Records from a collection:
>>>>

(** The rounds before the first one whose read does not return nil. *)
Fixpoint accepted (rounds : list Round) : list Round :=
  match rounds with
  | [] => []
  | r :: rest =>
    match read_err r with
    | ReadOK => r :: accepted rest
    | _ => []
    end
  end.

End Exporter.

(** ** The entry point of the container: [docker/docker-entrypoint.sh] *)

Module Entrypoint.

(** How the script ends: it replaces itself by a program ([exec], with the
    program first), or it exits with a status. *)
Inductive Outcome :=
| Exec (argv : list string)
| Exit (status : Z).

(** [${name:-word}]: the value of the variable unless it is unset or
    empty. *)
Definition or_default (variable : option string) (word : string) : string :=
  match variable with
  | Some value => if decide (value = "") then word else value
  | None => word
  end.

(** The pattern [-*] of [case]. *)
Definition starts_with_dash (s : string) : bool := String.prefix "-" s.

Section WithShell.

(** [eval "set -- $cmd"]: the positional parameters that the shell makes
    of the string, or the status with which the shell exits when it
    cannot. *)
Variable shell_words : string → list string + Z.

(** [run_start_command]. The script runs under [set -e]: the function
    returning 1 ends the script with status 1. *)
Definition run_start_command (cmd : string) : Outcome :=
  if decide (cmd = "") then Exit 1
  else
    match shell_words cmd with
    | inr status => Exit status
    | inl [] => Exit 1
    | inl (first :: rest) =>
      if decide (first = "plakar") then Exec ("/usr/bin/plakar" :: rest)
      else Exec (first :: rest)
    end.

(** The script, given its arguments and the two variables of the
    environment that it reads ([None] when unset). *)
Definition entrypoint (args : list string)
    (PLAKAR_STARTUP_COMMAND PLAKAR_COMMAND : option string) : Outcome :=
  match args with
  | first :: rest =>
    if decide (first = "plakar") then Exec ("/usr/bin/plakar" :: rest)
    else if starts_with_dash first then Exec ("/usr/bin/plakar" :: first :: rest)
    else Exec (first :: rest)
  | [] =>
    let start_cmd :=
      or_default PLAKAR_STARTUP_COMMAND (or_default PLAKAR_COMMAND "") in
    if decide (start_cmd ≠ "") then run_start_command start_cmd
    else Exec ["tail"; "-f"; "/dev/null"]
  end.

End WithShell.

(** A splitting of a string at its spaces, to run the definitions. *)
Fixpoint split_spaces (current : string) (s : string) : list string :=
  match s with
  | EmptyString => if decide (current = "") then [] else [current]
  | String c rest =>
    if decide (String c EmptyString = " ") then
      if decide (current = "") then split_spaces "" rest
      else current :: split_spaces "" rest
    else split_spaces (current +:+ String c EmptyString) rest
  end.

Definition words (s : string) : list string + Z := inl (split_spaces "" s).

End Entrypoint.

(** ** [pkg create]: [PkgCreate.Execute] *)

Module PkgCreate.

(** An error built by [fmt.Errorf(format, err)] around the error of a
    collaborator, known by its text. *)
Record error := Errorf { format : string; cause : string }.

Definition StorePtr := nat.

(** What the collaborators answer: the error of each fallible step, and
    the address of the store that [storage.Create] returns. *)
Record Results := mkResults {
  ToBytes_err : option string;
  Serialize_err : option string;
  ReadAll_err : option string;
  Create_res : StorePtr + string;
  New_err : option string;
  Scan_err : option string;
  CreateSnapshot_err : option string;
  Backup_err : option string;
  Commit_err : option string;
  Close_err : option string
}.

(** [snapshot.BackupOptions], with the fields that are set. *)
Record BackupOptions := mkBackupOptions {
  MaxConcurrency : Z;
  NoCheckpoint : bool;
  NoCommit : bool
}.

Inductive Call :=
| NewConfiguration
| SetEncryptionNil
| SetPackfileMaxSize (n : Z)
| GetHasher
| ToBytes
| Serialize
| ReadAll
| StorageCreate (location : string) (store : option StorePtr)
| RepositoryNew (store : StorePtr)
| RandomMAC
| Scan
| NewRepositoryWriter
| CreateWithRepositoryWriter
| Backup (files : list string) (options : BackupOptions)
| PackerWait
| CommitTransaction
| StoreClose (store : StorePtr).

(** A step that may fail: on error the function returns 1 and the error
    wrapped with the format of the step; otherwise it goes on. *)
Definition try (calls : list Call) (err : option string) (message : string)
    (rest : list Call * (Z * option error)) : list Call * (Z * option error) :=
  match err with
  | Some e => (calls, (1, Some (Errorf message e)))
  | None => (calls ++ rest.1, rest.2)
  end.

(** [math.MaxUint64] *)
Definition MaxUint64 : Z := 2 ^ 64 - 1.

(** [Execute], for a command with output [Out] and arguments [Args]. *)
Definition Execute (Out : string) (Args : list string) (r : Results)
  : list Call * (Z * option error) :=
  try [NewConfiguration; SetEncryptionNil; SetPackfileMaxSize MaxUint64;
       GetHasher; ToBytes]
      (ToBytes_err r) "failed to serialize configuration: %w" (
  try [Serialize] (Serialize_err r) "failed to wrap configuration: %w" (
  try [ReadAll] (ReadAll_err r) "failed to read wrapped configuration: %w" (
  match Create_res r with
  | inr e =>
    ([StorageCreate ("ptar:" +:+ Out) None],
     (1, Some (Errorf "failed to create the storage: %w" e)))
  | inl st =>
    try [StorageCreate ("ptar:" +:+ Out) (Some st); RepositoryNew st]
        (New_err r) "failed to create ptar: %w" (
    try [RandomMAC; Scan] (Scan_err r) "failed to get the scan cache: %w" (
    try [NewRepositoryWriter; CreateWithRepositoryWriter]
        (CreateSnapshot_err r) "failed to create snapshot: %w" (
    try [Backup Args (mkBackupOptions 1 true true)]
        (Backup_err r) "failed to populate the snapshot: %w" (
    try [PackerWait; CommitTransaction]
        (Commit_err r) "failed to commit transaction: %w" (
    try [StoreClose st] (Close_err r) "failed to close the storage: %w" (
    ([], (0, None))))))))
  end))).

(** The stores created and the stores closed. *)
Definition created (calls : list Call) : list StorePtr :=
  omap (λ c, match c with StorageCreate _ (Some st) => Some st | _ => None end)
       calls.

Definition closed (calls : list Call) : list StorePtr :=
  omap (λ c, match c with StoreClose st => Some st | _ => None end) calls.

(** Every step before the closing of the store succeeds. *)
Definition populated (r : Results) : Prop :=
  ToBytes_err r = None ∧ Serialize_err r = None ∧ ReadAll_err r = None ∧
  (∃ st, Create_res r = inl st) ∧ New_err r = None ∧ Scan_err r = None ∧
  CreateSnapshot_err r = None ∧ Backup_err r = None ∧ Commit_err r = None.

End PkgCreate.

(** ** Plugins: [loadplugin] *)

Module Plugins.

(** One element of [Manifest], with the fields that [loadplugin] reads. *)
Record Entry := mkEntry {
  Type_ : string;
  Protocols : list string;
  LocationFlags : list string;
  Executable : string
}.

(** An error built by [fmt.Errorf], by its format and arguments, or the
    error of a collaborator returned as it is. *)
Inductive error :=
| Errorf (format : string) (args : list string)
| Plain (text : string).

(** The calls of [loadplugin]. A registration carries the protocol, the
    flags and the executable that its connector will start. *)
Inductive Call :=
| Stat (path : string)
| Extract (path dest : string)
| Open (path : string)
| Decode
| Close
| RegisterImporter (proto : string) (flags : Z) (exe : string)
| RegisterExporter (proto : string) (flags : Z) (exe : string)
| RegisterStorage (proto : string) (flags : Z) (exe : string).

Section WithLibraries.

(** [filepath.Join], [filepath.Ext] and [location.ParseFlag] ([None] when
    it returns an error). *)
Variable Join : string → string → string.
Variable Ext : string → string.
Variable ParseFlag : string → option Z.

(** The loop over [LocationFlags]: the flags or-ed together, or the first
    flag that does not parse. *)
Fixpoint parse_flags (flags : Z) (l : list string) : Z + string :=
  match l with
  | [] => inl flags
  | flag :: rest =>
    match ParseFlag flag with
    | None => inr flag
    | Some f => parse_flags (Z.lor flags f) rest
    end
  end.

(** The loop over [Protocols] with its [switch] on the type. *)
Fixpoint register_protocols (type : string) (flags : Z) (exe : string)
    (protocols : list string) : list Call * option error :=
  match protocols with
  | [] => ([], None)
  | proto :: rest =>
    if decide (type = "importer") then
      let '(calls, err) := register_protocols type flags exe rest in
      (RegisterImporter proto flags exe :: calls, err)
    else if decide (type = "exporter") then
      let '(calls, err) := register_protocols type flags exe rest in
      (RegisterExporter proto flags exe :: calls, err)
    else if decide (type = "storage") then
      let '(calls, err) := register_protocols type flags exe rest in
      (RegisterStorage proto flags exe :: calls, err)
    else ([], Some (Errorf "unknown plugin type: %s" [type]))
  end.

(** The body of the loop over the manifest, for one entry. *)
Definition register_entry (plugin name : string) (e : Entry)
  : list Call * option error :=
  let exe := Join plugin (Executable e) in
  if negb (String.prefix plugin exe) then
    ([], Some (Errorf "bad executable path %q in plugin %s"
                      [Executable e; name]))
  else
    match parse_flags 0 (LocationFlags e) with
    | inr flag =>
      ([], Some (Errorf "unknown flag %q in plugin %s" [flag; name]))
    | inl flags => register_protocols (Type_ e) flags exe (Protocols e)
    end.

Fixpoint register_manifest (plugin name : string) (manifest : list Entry)
  : list Call * option error :=
  match manifest with
  | [] => ([], None)
  | e :: rest =>
    match register_entry plugin name e with
    | (calls, Some err) => (calls, Some err)
    | (calls, None) =>
      let '(calls', err) := register_manifest plugin name rest in
      (calls ++ calls', err)
    end
  end.

(** What the file system and the decoder answer to [loadplugin]. *)
Record Results := mkResults {
  Stat_err : option string;
  extract_err : option string;
  Open_err : option string;
  Decode_res : list Entry + string
}.

(** [name[:len(name)-extlen]] *)
Definition without_ext (name : string) : string :=
  String.substring 0 (String.length name - String.length (Ext name)) name.

(** [loadplugin]; closing the manifest is deferred from the moment it is
    open. *)
Definition loadplugin (pluginsDir cacheDir name : string) (r : Results)
  : list Call * option error :=
  let plugin := Join cacheDir (without_ext name) in
  let after_extract : list Call * option error :=
    match Open_err r with
    | Some err =>
      ([Open (Join plugin "manifest.yaml")],
       Some (Errorf "can't open the manifest: %w" [err]))
    | None =>
      match Decode_res r with
      | inr err =>
        ([Open (Join plugin "manifest.yaml"); Decode; Close],
         Some (Errorf "failed to decode the manifest: %w" [err]))
      | inl manifest =>
        let '(calls, err) := register_manifest plugin name manifest in
        (Open (Join plugin "manifest.yaml") :: Decode :: calls ++ [Close], err)
      end
    end in
  match Stat_err r with
  | None => (Stat plugin :: after_extract.1, after_extract.2)
  | Some _ =>
    match extract_err r with
    | Some err =>
      ([Stat plugin; Extract (Join pluginsDir name) plugin], Some (Plain err))
    | None =>
      (Stat plugin :: Extract (Join pluginsDir name) plugin :: after_extract.1,
       after_extract.2)
    end
  end.

(** *** Reading the entries and the calls *)

(** An entry that the loop accepts: its executable stays under the
    directory of the plugin as far as the prefix test can tell, its flags
    parse, and its type is a known one unless it has no protocol. *)
Definition entry_ok (plugin : string) (e : Entry) : bool :=
  String.prefix plugin (Join plugin (Executable e)) &&
  match parse_flags 0 (LocationFlags e) with inl _ => true | inr _ => false end &&
  match Protocols e with
  | [] => true
  | _ :: _ =>
    bool_decide (Type_ e = "importer" ∨ Type_ e = "exporter" ∨
                 Type_ e = "storage")
  end.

<<<<

-- THE TASK --
Give again, exactly as written, the lines running from the first line of the data above through the line that contains "(status : Z).".

-- PROBLEM SOLUTION --
(** The rounds before the first one whose read does not return nil. *)
Fixpoint accepted (rounds : list Round) : list Round :=
  match rounds with
  | [] => []
  | r :: rest =>
    match read_err r with
    | ReadOK => r :: accepted rest
    | _ => []
    end
  end.

End Exporter.

(** ** The entry point of the container: [docker/docker-entrypoint.sh] *)

Module Entrypoint.

(** How the script ends: it replaces itself by a program ([exec], with the
    program first), or it exits with a status. *)
Inductive Outcome :=
| Exec (argv : list string)
| Exit (status : Z).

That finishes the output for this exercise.